I share this same criticism of the 'secular Buddhism' movement, at the same time, I also wonder if for many, this isn't an important first step..I know it was for me.Jikan wrote: Sometimes I get the feeling that "radical acceptance" is taken to mean that Buddhist practice is about making yourself more comfortable with the samsaric aspects of your life, rather than any kind of realization or transformation.
If a person is willing to consider the possibility of basic psychological well-being as attainable and good, the minute that extends out to others or is contemplated more deeply, it opens up all kinds of questions that seem to lead to a more "Buddhist" view I think. Maybe i'm wrong, the sanitized Dharma teachings bug me in many ways too.
There's a social aspect to the attractiveness "ritual free" teachings too - "what will people think of me with all these crazy statues etc. in my house". Where I live in the PNW, basically you are either a hippy/counterculture person to some degree (in which case you're fine with crazy stuff), or you are so whitebread that you would have a hard time being caught dead around a bunch of thangkas, mantra chanting or whatever.
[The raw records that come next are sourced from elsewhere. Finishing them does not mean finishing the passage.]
(* ===== verification/OrderPrime.v ===== *)
(** * Primality of the group order

    [l = 2^252 + 27742317777372353535851937790883648493], the modulus of the
    [sc_] functions, is prime: a chain of Pocklington certificates as for the
    modulus of the field. *)

From S2P Require Export Primality Scalar.

#[local] Open Scope Z_scope.

Lemma prime_3 : Z.prime 3.
Proof. apply trial_division_sound. vm_compute. reflexivity. Qed.

Lemma prime_23 : Z.prime 23.
Proof. apply trial_division_sound. vm_compute. reflexivity. Qed.

Lemma prime_531581 : Z.prime 531581.
Proof. apply trial_division_sound. vm_compute. reflexivity. Qed.

#[export] Hint Resolve prime_3 prime_23 prime_531581 : primes.

Lemma prime_order_51bits : Z.prime 1257559732178653.
Proof. certify 3 [23; 531581]. Qed.
#[export] Hint Resolve prime_order_51bits : primes.

Lemma prime_order_62bits : Z.prime 4434155615661930479.
Proof. certify 1257559732178653 (@nil Z). Qed.
#[export] Hint Resolve prime_order_62bits : primes.

Lemma prime_order_88bits : Z.prime 172054593956031949258510691.
Proof. certify 4434155615661930479 (@nil Z). Qed.
#[export] Hint Resolve prime_order_88bits : primes.

Lemma prime_order_134bits : Z.prime 19757330305831588566944191468367130476339.
Proof. certify 172054593956031949258510691 (@nil Z). Qed.
#[export] Hint Resolve prime_order_134bits : primes.

Lemma prime_order_138bits : Z.prime 276602624281642239937218680557139826668747.
Proof. certify 19757330305831588566944191468367130476339 (@nil Z). Qed.
#[export] Hint Resolve prime_order_138bits : primes.

(** The group order is prime. *)
Lemma prime_L : Z.prime L.
Proof. certify 276602624281642239937218680557139826668747 (@nil Z). Qed.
I know it sounds mean to put it that way, but it's true, the mainstream culture here is just..white, white, white..growing up in New Mexico it was different, pretty much everyone was weird and individuality/eccentricity was far more tolerated, and expected in social interaction.
I think in regards to the OP, the problem is that maybe someone is ready to go beyond just "mindfulness" classes or whatever philosophically, but their cultural or other conditioning makes them have such a knee-jerk reaction to "rite and ritual" that they exclude anything but mindfulness/insight classes as a possibility.